→ **Records for processing**:

(* ===== verification/Operation.v ===== *)
(** * Operation handles ([src/operation.cpp], [include/ulog/operation.hpp])

    The terminal result of an ordered action, the statuses a handle answers with and
    their diagnostics, the move-only callback, and the handle: a null state or a
    reference into a provider ([detail::OperationVTable], a class here) that the
    handle forwards every call to. *)
From S2P Require Import Prelude.
From stdpp Require Import strings.
#[local] Open Scope Z_scope.
#[local] Open Scope ulog_scope.

(** ** Results *)

Inductive OperationOutcome := kSucceeded | kCancelled | kFailed.

Record OperationReport := {
  watermark_records : Z;
  processed_records : Z;
  processed_bytes : Z;
  delivered_records : Z;
  delivered_bytes : Z;
  failed_records : Z;
  failed_bytes : Z;
  unfinished_records : Z;
  unfinished_bytes : Z;
}.

Definition empty_report : OperationReport :=
  {| watermark_records := 0; processed_records := 0; processed_bytes := 0; delivered_records := 0;
     delivered_bytes := 0; failed_records := 0; failed_bytes := 0; unfinished_records := 0;
     unfinished_bytes := 0 |}.

Record OperationResult := { outcome_ : OperationOutcome; report_ : OperationReport }.

(** [OperationResult{}] *)
Definition empty_result : OperationResult := {| outcome_ := kFailed; report_ := empty_report |}.

(** [OperationResultAccess::Make] *)
Definition MakeResult (outcome : OperationOutcome) (report : OperationReport) : OperationResult :=
  {| outcome_ := outcome; report_ := report |}.

(** ** Statuses *)

Inductive OperationPollStatus := kPollInvalidOperation | kPending | kPollCompleted.

Record OperationPollResult := {
  poll_status : OperationPollStatus;
  poll_completion : option OperationResult;
}.

Definition empty_poll : OperationPollResult :=
  {| poll_status := kPollInvalidOperation; poll_completion := None |}.

Inductive OperationWaitStatus :=
  | kWaitInvalidOperation | kDeadlineExceeded | kForbiddenThread | kWaitFailed | kWaitCompleted.

Record OperationWaitResult := {
  wait_status : OperationWaitStatus;
  wait_completion : option OperationResult;
}.

Definition empty_wait : OperationWaitResult :=
  {| wait_status := kWaitInvalidOperation; wait_completion := None |}.

Inductive OperationCallbackStatus :=
  | kRegistered | kAlreadyRegistered | kInvalidOperation | kInvalidCallback.

Record OperationStartFailure := { control_capacity : Z; controls_in_use : Z }.

(** ** Diagnostics *)

Definition kEmptyOperationMessage : string :=
  "The Operation handle is empty and cannot be waited on.".
Definition kEmptyOperationHint : string :=
  "Keep the Operation returned when the ordered action starts and do not reuse a moved-from handle.".
Definition kDeadlineMessage : string :=
  "The Operation did not complete before the requested deadline.".
Definition kDeadlineHint : string :=
  "The Operation is still active; poll it or wait again with a later deadline.".
Definition kForbiddenThreadMessage : string :=
  "WaitUntil cannot block a Ulog-owned worker, I/O, or callback thread.".
Definition kForbiddenThreadHint : string :=
  "Use Poll or register the completion callback from Ulog-owned threads.".
Definition kWaitFailedMessage : string :=
  "The operating system wait primitive failed before the Operation completed.".
Definition kWaitFailedHint : string :=
  "Poll the Operation and retry WaitUntil; report repeated failures with the platform and deadline.".
Definition kCompletedMessage : string := "The Operation completed.".
Definition kNoActionNeeded : string := "No corrective action is required.".
Definition kReserveExhaustedMessage : string :=
  "The Operation could not start because every bounded control-reserve slot is in use.".
Definition kReserveExhaustedHint : string :=
  "Release completed Operation handles, wait for in-flight control actions, or increase the Runtime control-operation capacity.".
Definition kCallbackRegisteredMessage : string :=
  "The Operation completion callback was registered.".
Definition kCallbackAlreadyRegisteredMessage : string :=
  "This Operation already has a completion callback.".
Definition kCallbackAlreadyRegisteredHint : string :=
  "Register at most one callback and fan out from that callback if multiple consumers need notification.".
Definition kInvalidCallbackMessage : string := "The completion callback is empty.".
Definition kInvalidCallbackHint : string :=
  "Pass a non-empty OperationCallback or a small noexcept callable.".

(** The message and how to fix it. *)
Definition OperationDiagnostic : Type := string * string.

Definition GetWaitDiagnostic (status : OperationWaitStatus) : OperationDiagnostic :=
  match status with
  | kWaitInvalidOperation => (kEmptyOperationMessage, kEmptyOperationHint)
  | kDeadlineExceeded => (kDeadlineMessage, kDeadlineHint)
  | kForbiddenThread => (kForbiddenThreadMessage, kForbiddenThreadHint)
  | kWaitFailed => (kWaitFailedMessage, kWaitFailedHint)
  | kWaitCompleted => (kCompletedMessage, kNoActionNeeded)
  end.

Definition GetCallbackDiagnostic (status : OperationCallbackStatus) : OperationDiagnostic :=
  match status with
  | kRegistered => (kCallbackRegisteredMessage, kNoActionNeeded)
  | kAlreadyRegistered => (kCallbackAlreadyRegisteredMessage, kCallbackAlreadyRegisteredHint)
  | kInvalidOperation => (kEmptyOperationMessage, kEmptyOperationHint)
  | kInvalidCallback => (kInvalidCallbackMessage, kInvalidCallbackHint)
  end.

Definition WaitMessage (result : OperationWaitResult) : string :=
  (GetWaitDiagnostic (wait_status result)).1.
Definition WaitHowToFix (result : OperationWaitResult) : string :=
  (GetWaitDiagnostic (wait_status result)).2.
Definition StartMessage (failure : OperationStartFailure) : string := kReserveExhaustedMessage.
Definition StartHowToFix (failure : OperationStartFailure) : string := kReserveExhaustedHint.
Definition CallbackMessage (status : OperationCallbackStatus) : string :=
  (GetCallbackDiagnostic status).1.
Definition CallbackHowToFix (status : OperationCallbackStatus) : string :=
  (GetCallbackDiagnostic status).2.

(** ** Callbacks

    A callback object is the callable it owns, or empty; [C] is the type of callables. *)

Definition OperationCallback (C : Type) : Type := option C.

(** The constructor: a null function pointer gives an empty callback. *)
Definition MakeCallback {C} (is_null_pointer : bool) (callback : C) : OperationCallback C :=
  if is_null_pointer then None else Some callback.

(** [MoveFrom(other)] into an empty callback: the target and [other] afterwards. *)
Definition MoveFrom {C} (target other : OperationCallback C)
    : OperationCallback C * OperationCallback C :=
  match other with
  | None => (target, other)
  | Some _ => (other, None)
  end.

(** [callback = std::move(other)] for two objects: [Reset] then [MoveFrom]. *)
Definition MoveAssign {C} (target other : OperationCallback C)
    : OperationCallback C * OperationCallback C := MoveFrom None other.

(** [Reset] *)
Definition ResetCallback {C} (callback : OperationCallback C) : OperationCallback C := None.

(** ** Handles *)

(** What a provider with states [St] offers for its references [Ref]. [Ambient] is what
    a wait depends on besides: the thread that waits and how the wait ends. *)
Class OperationVTable (St Ref C Ambient : Type) := {
  poll : Ref -> St -> OperationPollResult;
  wait_until : Ref -> Ambient -> St -> OperationWaitResult;
  on_complete : Ref -> OperationCallback C -> St -> OperationCallbackStatus * St;
  release : Ref -> St -> St;
}.

(** A null [state_] is [None]. *)
Definition Operation (Ref : Type) : Type := option Ref.

Section Handles.
Context {St Ref C Ambient : Type} `{OperationVTable St Ref C Ambient}.

Definition Poll (operation : Operation Ref) (st : St) : OperationPollResult :=
  match operation with None => empty_poll | Some r => poll r st end.

Definition WaitUntil (operation : Operation Ref) (ambient : Ambient) (st : St)
    : OperationWaitResult :=
  match operation with None => empty_wait | Some r => wait_until r ambient st end.

Definition OnComplete (operation : Operation Ref) (callback : OperationCallback C) (st : St)
    : OperationCallbackStatus * St :=
  match operation with
  | None => (kInvalidOperation, st)
  | Some r => on_complete r callback st
  end.

Definition Reset (operation : Operation Ref) (st : St) : Operation Ref * St :=
  match operation with None => (None, st) | Some r => (None, release r st) end.

(** [operation = std::move(other)] for two handles: both handles and the state after. *)
Definition MoveOperation (operation other : Operation Ref) (st : St)
    : Operation Ref * Operation Ref * St :=
  let '(_, st) := Reset operation st in (other, None, st).
End Handles.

→ **Problem details**: In the listing above, find the line with "(** [Reset] *)" and the line with "Definition WaitUntil (operation", then reproduce both and every line between them exactly.

→ **Exercise response**:
(** [Reset] *)
Definition ResetCallback {C} (callback : OperationCallback C) : OperationCallback C := None.

(** ** Handles *)

(** What a provider with states [St] offers for its references [Ref]. [Ambient] is what
    a wait depends on besides: the thread that waits and how the wait ends. *)
Class OperationVTable (St Ref C Ambient : Type) := {
  poll : Ref -> St -> OperationPollResult;
  wait_until : Ref -> Ambient -> St -> OperationWaitResult;
  on_complete : Ref -> OperationCallback C -> St -> OperationCallbackStatus * St;
  release : Ref -> St -> St;
}.

(** A null [state_] is [None]. *)
Definition Operation (Ref : Type) : Type := option Ref.

Section Handles.
Context {St Ref C Ambient : Type} `{OperationVTable St Ref C Ambient}.

Definition Poll (operation : Operation Ref) (st : St) : OperationPollResult :=
  match operation with None => empty_poll | Some r => poll r st end.

Definition WaitUntil (operation : Operation Ref) (ambient : Ambient) (st : St)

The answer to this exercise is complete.